- Interactive map of R.K.Pet
- Coordinates (13.1656378,79.4333946): 13°09′56″N 79°26′00″E﻿ / ﻿13.1656378°N 79.4333946°E
- Country: India
- State: TamilNadu
- District: Thiruvallur
- Pincode: 631303

= RK Pet =

Rama Krishna Pettai, also known as R K Pet, is a Panchayat in RK Pet taluk, Tiruvallur district, India. Located between Tiruthani and Sholingur This is main village to connect three major different state of cities like Chennai (Tamil Nadu), Bangalore (Karnataka) and Tirupati (Andhra Pradesh).

==Zamindari==
RK Pet (along with Valkanampudi )was under the Zamindari of the Karlapati family headed by the Zamindarini Karlapati Shayamalambha Devi. The Karlapati family migrated from the Jaggiahpeta Village and settled down in the Madras province in the early 19th century and formed the "Apparao Gardens" in Madras. Karlapati Apparao, son of Zamindarini Karlapati Shayamalambha Devi and Karlapati Satyanarayana, headed many companies in Madras and Hyderabad which includes the Shyamala Industries Corporation, Subhodaya Publications which used to publish famous news papers such as "The Indian Republic", "Praja Patrika".
The Subhodaya Publications used to be in the MountRoad, where the present V.S.T Motors and K.C.P Sugars stand today.
The Shyamala Industries Corporation, with the head office in Hyderabad, used to have multiple companies under it which includes the TANA Shoe Factory, An Earthen Vase manufacturing company.
Karlapati Satyendra Kumar, the eldest son of the Zamindar Karlapati Apparao, headed Kumar Cargo Industries, which used to salvage ships and run a boat building yard.

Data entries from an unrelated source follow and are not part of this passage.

(* ===== verification/WalStart.v ===== *)
(** * The start of a transaction

    Reading the header that is published, and writing the header of a log
    that starts. *)
From S2P Require Import Prelude Bits Bytes Varint Wal WalIndex WalRecover WalRecovery WalHdr WalWrite WalFile WalTx WalLoops WalSeal WalFinish.

Section Public.
Context (SQLITE_BIGENDIAN : bool).

(** Both copies of the header in shared memory are [h]. *)
Definition public (h : WalIndexHdr) (s : wi) : Prop :=
  exists ws g, hdr_words SQLITE_BIGENDIAN h = Some ws /\ view s 0%nat = Some g /\
    forall j, 0 <= j < 12 -> bat (words g) j = bat ws j /\ bat (words g) (12 + j) = bat ws j.
Lemma published_public s : published SQLITE_BIGENDIAN s -> public (hdr (wal s)) s.
Proof. done. Qed.
Lemma public_kept h s s' : hdr_kept s s' -> public h s -> public h s'.
Proof.
  intros K (ws & g & Hw & Hg & H). destruct (K g Hg) as (g' & Hg' & E). exists ws, g'. split; [done|]. split; [done|].
  intros j Hj. rewrite !E by (change (toff 0) with 34; lia). by apply H.
Qed.

Lemma public_words_ok h c :
  public h (c_wi c) -> wi_wf (c_wi c) -> apWiData (c_wal c) !! 0%nat = Some (Shared 0) -> salted h ->
  exists ws, hdr_words SQLITE_BIGENDIAN h = Some ws /\ read_words 0 12 (c_wi c) = (Ret ws, c_wi c).
Proof.
  intros (ws & g & Hw & Hg & H) W Ha Hs. exists ws. split; [done|].
  destruct (hdr_words_ok SQLITE_BIGENDIAN h Hs) as (ws' & E & Hl). assert (ws' = ws) as -> by congruence.
  pose proof (view_sized _ _ _ W Hg) as [Hlen _]. unfold c_wal in Ha.
  assert (Hd : deref (c_wi c) (Shared 0) = Some g) by (unfold view in Hg; by rewrite Ha in Hg).
  unfold read_words, bind, gets, lift. cbn [id]. rewrite Ha. unfold ret at 1. cbv beta iota. rewrite Hd. unfold ret at 1. cbv beta iota.
  destruct (bsub_in (words g) 0 12) as [d Ed]; [lia|lia|unfold HASHTABLE_NPAGE in Hlen; lia|]. rewrite Ed. unfold ret.
  assert (d = ws) as ->; [|done]. apply bytes_ext; rewrite (bsub_len _ _ _ _ Ed); [unfold blen; lia|].
  intros j Hj. rewrite (bsub_at _ _ _ _ _ Ed) by lia. apply H. lia.
Qed.

Lemma live_hdr_ok h c :
  public h (c_wi c) -> wi_wf (c_wi c) -> apWiData (c_wal c) !! 0%nat = Some (Shared 0) -> salted h -> salted (hdr (c_wal c)) ->
  wp (live_hdr SQLITE_BIGENDIAN) (returns (fun r c' => c' = c /\ hdr_words SQLITE_BIGENDIAN h = Some (snd r) /\
    (fst r = false -> hdr_words SQLITE_BIGENDIAN (hdr (c_wal c)) = Some (snd r)))) c.
Proof.
  intros P W Ha Hs Hs'. destruct (public_words_ok h c P W Ha Hs) as (ws & Ew & Er). unfold live_hdr.
  wp_step. unfold on_index. apply wp_on_rs, wp_on_wi. change (r_wi (c_rs c)) with (c_wi c). unfold wp at 1. rewrite Er. cbn [fst snd].
  assert (Ec : set_rs (set_wi (c_wi c) (c_rs c)) c = c) by (by destruct c as [[] ? ? ? ? ? ? ? ? ?]).
  rewrite Ec. unfold after at 1. do 2 wp_step. unfold after at 1.
  destruct (hdr_words_ok SQLITE_BIGENDIAN _ Hs') as (mine & Em & _). rewrite Em. do 2 wp_step. unfold after at 1.
  wp_go. cbn [returns okp fst snd]. split; [done|]. split; [done|]. intros Hd. rewrite negb_false_iff, bool_decide_eq_true in Hd. congruence.
Qed.
Lemma words_mx h ws : hdr_words SQLITE_BIGENDIAN h = Some ws -> bget ws 4 = Some (mxFrame h).
Proof.
  unfold hdr_words. destruct (load32 _ _ 0); [|done]. destruct (load32 _ _ 4); [|done]. cbn [mbind option_bind]. by intros [= <-].
Qed.
End Public.

(** ** A new log *)

Section Header.
Context (SQLITE_BIGENDIAN : bool) (ioRc : nat -> Z) (partial : nat -> Z) (randomness : nat -> bytes).
Context (sz : Z).
Hypothesis (Hsz : 512 <= sz <= SQLITE_MAX_PAGE_SIZE).
Hypothesis (Hrand : forall n, bytes_ok (randomness n)).

(** What starting a log changes: the fields of the header that describe the
    log, the page size, and the file. *)
Record restarted (c c' : conn) : Prop := {
  rt_wal : exists salt ck, salted (hdr_salt salt (hdr (c_wal c))) /\
    c_wal c' = set_hdr (hdr_set_cksum ck (hdr_start SQLITE_BIGENDIAN salt (hdr (c_wal c)))) (set_szPage sz (c_wal c));
  rt_wi : c_wi c' = set_wal (c_wal c') (c_wi c);
  rt_list : pList c' = pList c;
  rt_held : r_held (c_rs c') = r_held (c_rs c) /\ c_shared c' = c_shared c;
  rt_conf : padToSectorBoundary c' = padToSectorBoundary c /\ mxWalSize c' = mxWalSize c;
  rt_bytes : bytes_ok (c_file c');
}.

(** The 32 bytes of the header. *)
Lemma header_bytes_ok ck salt :
  blen salt = 8 -> bytes_ok salt ->
  exists h1 h2 h3 h4 h5 c h6 h7,
    sqlite3Put4byte (zeros WAL_HDRSIZE) 0 (Z.lor WAL_MAGIC (if SQLITE_BIGENDIAN then 1 else 0)) = Some h1 /\
    sqlite3Put4byte h1 4 WAL_MAX_VERSION = Some h2 /\ sqlite3Put4byte h2 8 sz = Some h3 /\
    sqlite3Put4byte h3 12 ck = Some h4 /\ blit h4 16 salt = Some h5 /\
    walChecksumBytes SQLITE_BIGENDIAN true h5 (WAL_HDRSIZE - 8) None = Some c /\
    sqlite3Put4byte h5 24 (fst c) = Some h6 /\ sqlite3Put4byte h6 28 (snd c) = Some h7 /\
    bytes_ok h7 /\ blen h7 = 32 /\
    (forall f', seg f' 0 32 = h7 -> 32 <= blen f' ->
       head_ok sz f' /\ log_big f' = SQLITE_BIGENDIAN /\ log_salt f' = salt /\ log_cksum f' = c).
Proof.
  intros Ls Os. pose proof (zeros_len WAL_HDRSIZE ltac:(done)) as L0. change WAL_HDRSIZE with 32 in *.
  set (magic := Z.lor WAL_MAGIC _). assert (Hmg : 0 <= magic < 2 ^ 32 /\ Z.testbit magic 0 = SQLITE_BIGENDIAN /\ Z.land magic 0xFFFFFFFE = WAL_MAGIC).
  { by destruct SQLITE_BIGENDIAN. }
  destruct (Put4byte_in (zeros 32) 0 magic) as [h1 E1]; [lia..|]. pose proof (Put4byte_len _ _ _ _ E1) as L1. pose proof (Put4byte_ok _ _ _ _ (zeros_ok _) E1) as O1.
  destruct (Put4byte_in h1 4 WAL_MAX_VERSION) as [h2 E2]; [lia..|]. pose proof (Put4byte_len _ _ _ _ E2) as L2. pose proof (Put4byte_ok _ _ _ _ O1 E2) as O2.
  destruct (Put4byte_in h2 8 sz) as [h3 E3]; [lia..|]. pose proof (Put4byte_len _ _ _ _ E3) as L3. pose proof (Put4byte_ok _ _ _ _ O2 E3) as O3.
  destruct (Put4byte_in h3 12 ck) as [h4 E4]; [lia..|]. pose proof (Put4byte_len _ _ _ _ E4) as L4. pose proof (Put4byte_ok _ _ _ _ O3 E4) as O4.
  destruct (blit_in h4 16 salt) as [h5 E5]; [lia..|]. pose proof (blit_len _ _ _ _ E5) as L5. pose proof (blit_ok _ _ _ _ O4 Os E5) as O5.
  set (c := cksum SQLITE_BIGENDIAN (seg h5 0 24) (0, 0)).
  pose proof (walChecksum_ok SQLITE_BIGENDIAN SQLITE_BIGENDIAN h5 24 None O5 ltac:(lia) eq_refl) as Ec. rewrite eqb_reflx in Ec.
  assert (Hc : 0 <= fst c < 2 ^ 32 /\ 0 <= snd c < 2 ^ 32).
  { apply (cksum_range _ 3); [rewrite seg_len by lia; done|done|done]. }
  destruct (Put4byte_in h5 24 (fst c)) as [h6 E6]; [lia..|]. pose proof (Put4byte_len _ _ _ _ E6) as L6. pose proof (Put4byte_ok _ _ _ _ O5 E6) as O6.
  destruct (Put4byte_in h6 28 (snd c)) as [h7 E7]; [lia..|]. pose proof (Put4byte_len _ _ _ _ E7) as L7. pose proof (Put4byte_ok _ _ _ _ O6 E7) as O7.
  exists h1, h2, h3, h4, h5, c, h6, h7. split_and!; try done; [lia|].
  assert (B5 : forall j, j < 16 -> bat h5 j = bat h4 j) by (intros j Hj; rewrite (blit_at _ _ _ _ _ E5); by destruct (Z.leb_spec 16 j); [lia|]).
  assert (B7 : forall j, j < 24 -> bat h7 j = bat h5 j).
  { intros j Hj. by rewrite (Put4byte_at _ _ _ _ _ E7), (Put4byte_at _ _ _ _ _ E6) by lia. }
  assert (A7 : forall i, i + 4 <= 16 -> at4 h7 i = at4 h4 i).
  { intros i Hi. apply at4_eq. intros j Hj. by rewrite B7, B5 by lia. }
  intros f' Hf Hlen. assert (Hat : forall i, 0 <= i <= 28 -> at4 f' i = at4 h7 i).
  { intros i Hi. rewrite <- Hf. by rewrite at4_of_seg by lia. }
  assert (Hseg : forall i n, 0 <= i -> 0 <= n -> i + n <= 24 -> seg f' i n = seg h5 i n).
  { intros i n H1 H2 H3. apply bytes_ext; unfold blen; rewrite seg_len by lia; [by rewrite seg_len by lia|]. intros j Hj.
    rewrite !seg_at by lia. rewrite <- B7 by lia. rewrite <- Hf, seg_at by lia. done. }
  assert (M0 : at4 f' 0 = magic).
  { rewrite Hat, A7 by lia. rewrite (Put4byte_at4_other _ _ _ _ _ E4), (Put4byte_at4_other _ _ _ _ _ E3), (Put4byte_at4_other _ _ _ _ _ E2) by lia.
    apply (Put4byte_at4 _ _ _ _ E1), Hmg. }
  assert (Hb : log_big f' = SQLITE_BIGENDIAN) by (unfold log_big; rewrite M0; apply Hmg).
  assert (Hk : log_cksum f' = c) by (unfold log_cksum; rewrite Hb, Hseg by lia; done).
  split_and!; [|done| |done].
  - split; [rewrite M0; apply Hmg|]. split.
    + unfold log_size. rewrite Hat, A7 by lia. rewrite (Put4byte_at4_other _ _ _ _ _ E4) by lia. unfold SQLITE_MAX_PAGE_SIZE in Hsz.
      rewrite (Put4byte_at4 _ _ _ _ E3) by lia. apply i32_small. lia.
    + rewrite Hk, !Hat by lia. rewrite (Put4byte_at4_other _ _ _ _ _ E7) by lia. rewrite (Put4byte_at4 _ _ _ _ E6), (Put4byte_at4 _ _ _ _ E7) by apply Hc.
      by destruct c.
  - unfold log_salt. rewrite Hseg by lia. apply bytes_ext; unfold blen; rewrite seg_len by lia; [unfold blen in Ls; lia|].
    intros j Hj. rewrite seg_at by lia. rewrite (blit_at _ _ _ _ _ E5).
    destruct (Z.leb_spec 16 (16 + j)), (Z.ltb_spec (16 + j) (16 + blen salt)); try lia. cbn [andb]. f_equal. lia.
Qed.

Definition with_file (f : bytes) (r : rs) : rs := count_io (set_file f r).

(** The steps after the choice of the salt. *)
Lemma header_written flags c c1 salt :
  salted (hdr_salt salt (hdr (c_wal c))) -> bytes_ok (c_file c) -> iReCksum (c_wal c) = 0 ->
  c_wal c1 = set_hdr (hdr_salt salt (hdr (c_wal c))) (c_wal c) -> c_wi c1 = set_wal (c_wal c1) (c_wi c) ->
  c_file c1 = c_file c -> pList c1 = pList c -> r_held (c_rs c1) = r_held (c_rs c) -> c_shared c1 = c_shared c ->
  padToSectorBoundary c1 = padToSectorBoundary c -> mxWalSize c1 = mxWalSize c ->
  forall h1 h2 h3 h4,
    sqlite3Put4byte (zeros WAL_HDRSIZE) 0 (Z.lor WAL_MAGIC (if SQLITE_BIGENDIAN then 1 else 0)) = Some h1 ->
    sqlite3Put4byte h1 4 WAL_MAX_VERSION = Some h2 -> sqlite3Put4byte h2 8 sz = Some h3 ->
    sqlite3Put4byte h3 12 (nCkpt (c_wal c)) = Some h4 ->
  wp (let* p := gets c_wal in
      let* h := lift (blit h4 16 (aSalt (hdr p))) in
      let* c := lift (walChecksumBytes SQLITE_BIGENDIAN true h (WAL_HDRSIZE - 8) None) in
      let* h := lift (sqlite3Put4byte h 24 (fst c)) in
      let* h := lift (sqlite3Put4byte h 28 (snd c)) in
      set_conn_wal (set_szPage sz) ;;*
      set_conn_wal (fun p => set_hdr (hdr_start SQLITE_BIGENDIAN (aSalt (hdr p)) (hdr p)) p) ;;*
      set_conn_wal (set_cksum c) ;;*
      modify (set_truncateOnCommit true) ;;*
      let* rc := sqlite3OsWrite ioRc partial h 0 in
      check rc ;;*
      let* b := gets syncHeader in
      if b then let* rc := sqlite3OsSync ioRc (CKPT_SYNC_FLAGS flags) in check rc else ret tt)
    (okp (restarted c) (fun _ c' => restarted c c' /\ at_frame sz [] c')) c1.
Proof.
  intros Hs Ob Hre W1 X1 F1 P1 R1 S1 D1 M1 h1 h2 h3 h4 E1 E2 E3 E4.
  destruct (header_bytes_ok (nCkpt (c_wal c)) salt) as (h1' & h2' & h3' & h4' & h5 & ck & h6 & h7 & E1' & E2' & E3' & E4' & E5 & Ec & E6 & E7 & O7 & L7 & Hh); [apply Hs..|].
  assert (h4' = h4) as -> by congruence.
  do 2 wp_step. unfold after at 1. rewrite W1. change (aSalt (hdr (set_hdr _ _))) with salt. rewrite E5.
  do 2 wp_step. unfold after at 1. rewrite Ec. do 2 wp_step. unfold after at 1. rewrite E6. do 2 wp_step. unfold after at 1.
  rewrite E7. do 2 wp_step. unfold after at 1. wp_step. apply wp_set_conn_wal. unfold after at 1. wp_step. apply wp_set_conn_wal. unfold after at 1.
  wp_step. apply wp_set_conn_wal. unfold after at 1. do 2 wp_step. unfold after at 1. wp_step. apply wp_write.
  set (c2 := set_truncateOnCommit true _). intros rc f' G1 [k G2]. unfold after at 1.
  change (c_file c2) with (c_file c1) in *. rewrite F1 in *.
  assert (W2 : c_wal c2 = set_hdr (hdr_set_cksum ck (hdr_start SQLITE_BIGENDIAN salt (hdr (c_wal c)))) (set_szPage sz (c_wal c))).
  { change (c_wal c2) with (set_cksum ck (set_hdr (hdr_start SQLITE_BIGENDIAN (aSalt (hdr (c_wal c1))) (hdr (c_wal c1))) (set_szPage sz (c_wal c1)))).
    rewrite W1. done. }
  assert (Rt : forall c', c_wi c' = c_wi c2 -> pList c' = pList c2 -> r_held (c_rs c') = r_held (c_rs c2) -> c_shared c' = c_shared c2 ->
    padToSectorBoundary c' = padToSectorBoundary c2 -> mxWalSize c' = mxWalSize c2 -> bytes_ok (c_file c') -> restarted c c').
  { intros c' A1 A2 A3 A4 A5 A6 A7. assert (Wc : c_wal c' = c_wal c2) by (unfold c_wal; by rewrite A1). split; try done.
    - exists salt, ck. split; [done|]. by rewrite Wc.
    - rewrite Wc, A1. change (c_wi c2) with (set_wal (c_wal c2) (c_wi c1)). rewrite X1. done.
    - rewrite A2. done.
    - rewrite A3, A4. done.
    - rewrite A5, A6. done. }
  assert (O' : bytes_ok f') by (subst f'; by apply log_write_ok; [|apply take_ok]).
  wp_step. apply wp_check; intros Hrc; unfold after at 1.
  2:{ cbn [okp]. by apply Rt. }
  specialize (G1 Hrc). assert (At : forall c', c_wal c' = c_wal c2 -> c_file c' = f' -> at_frame sz [] c').
  { intros c' Wc Fc. pose proof (seg_write (c_file c) 0 h7 ltac:(lia)) as Hseg. rewrite L7, <- G1 in Hseg.
    assert (Hlen : 32 <= blen f') by (rewrite G1, log_write_len, L7 by lia; destruct (Z.eqb_spec 32 0); lia).
    destruct (Hh f' Hseg Hlen) as (H1 & H2 & H3 & H4).
    assert (Hre' : iReCksum (c_wal c') = 0) by (rewrite Wc, W2; exact Hre).
    split; rewrite ?Hre', ?Fc; [cbn [Z.eqb]|split; rewrite ?Fc, ?Wc, ?W2; done|done|intros _; rewrite Wc, W2; change (ck_at sz f' (flen [])) with (log_cksum f'); by rewrite H4].
    split; [done|change (flen [] + 1) with 1; rewrite (foff_eq sz 1); lia| |done|]; intros i Hi; change (flen []) with 0 in Hi; lia. }
  do 2 wp_step. unfold after at 1. destruct (syncHeader _).
  2:{ wp_go. cbn [okp]. split; [by apply Rt|by apply At]. }
  wp_step. unfold wp at 1, sqlite3OsSync.
  destruct (_ =? 0); [wp_go; unfold after at 1; apply wp_check; intros Hrc2; cbn [okp]; [split|]; by first [apply Rt|apply At]|].
  cbn [fst snd]. unfold after at 1. destruct (_ =? _); (apply wp_check; intros Hrc2; cbn [okp]; [split|]; by first [apply Rt|apply At]).
Qed.

Lemma write_wal_header_ok flags c :
  salted (hdr (c_wal c)) -> bytes_ok (c_file c) -> iReCksum (c_wal c) = 0 ->
  wp (write_wal_header SQLITE_BIGENDIAN ioRc partial randomness sz flags)
    (okp (restarted c) (fun _ c' => restarted c c' /\ at_frame sz [] c')) c.
Proof.
  intros Hs Ob Hre. unfold write_wal_header. do 2 wp_step. unfold after at 1. cbv zeta.
  destruct (header_bytes_ok (nCkpt (c_wal c)) (aSalt (hdr (c_wal c)))) as (h1 & h2 & h3 & h4 & _ & _ & _ & _ & E1 & E2 & E3 & E4 & _); [apply Hs..|].
  rewrite E1. do 2 wp_step. unfold after at 1. rewrite E2. do 2 wp_step. unfold after at 1. rewrite E3. do 2 wp_step. unfold after at 1.
  rewrite E4. do 2 wp_step. unfold after at 1. wp_step. destruct (Z.eqb_spec (nCkpt (c_wal c)) 0) as [Hn|Hn].
  - wp_step. unfold wp at 1, sqlite3_randomness. cbn [fst snd]. unfold after at 1.
    set (salt := take _ _). assert (Ls : blen salt = 8 /\ bytes_ok salt).
    { unfold salt. split; [unfold blen; rewrite length_take, length_app; unfold zeros; rewrite length_replicate; lia|].
      apply Forall_take, Forall_app_2; [apply Hrand|apply zeros_ok]. }
    apply wp_set_conn_wal. unfold after at 1. by apply (header_written flags c _ salt) with (h1 := h1) (h2 := h2) (h3 := h3).
  - wp_step. unfold after at 1. apply (header_written flags c c (aSalt (hdr (c_wal c)))) with (h1 := h1) (h2 := h2) (h3 := h3); try done.
    + by destruct (c_wal c) as [???????? [] ???].
    + by destruct c as [[[] ? ? ?] ? ? ? ? ? ? ? ? ?].
Qed.
End Header.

==Zamindar Karlapati Apparao family==
The Apparao Gardens in Choolai is an 18-acre land which is centrally located in the old George Town closer to the Madras (Chennai) Central Station. It is where the Zamindar Karlapati Apparao's family reside, in a 200-year-old British bungalow (used to the old British Arms & Ammunitions House). The bungalow also houses a Naga Devatha Temple which is even older. The Zamindar Karlapati Apparao family owned a fleet of cars which include the "Rolls Royce". The Zamindar Karlapati Apparao have seven sons and five daughters and their family who now own & take care of the family heritage and holdings.

==Schools==
- Govt. boys higher secondary school
- Govt. girls higher secondary school
- SBVM School
- Billabong high international school
- Vethathiri Maharishi Higher Secondary School
- Sri Ayyan Vidyashram Hr.Sec School

==Temples==
- Sundara raja Perumal Temple
- Visaleeswarar Temple (OLD TEMPLE AT AD 600)
- Ponniyamman Temple
- Sundara Vinayagar Temple
- Anjaneya Temple
- தொட்டிச்சி அம்மன்
- Ellai amman temple (it is kuladeivam for Manikka, Sengothi, Kulsanaam, Kaalatheswarar Gotra of Sengunthar Kaikola Mudaliyar)

==Churches==
CSI Pastorate Village churches:
- CSI RK Pet Pudhur Church (Shanti Nilayam Campus), Estd. 1901 AD.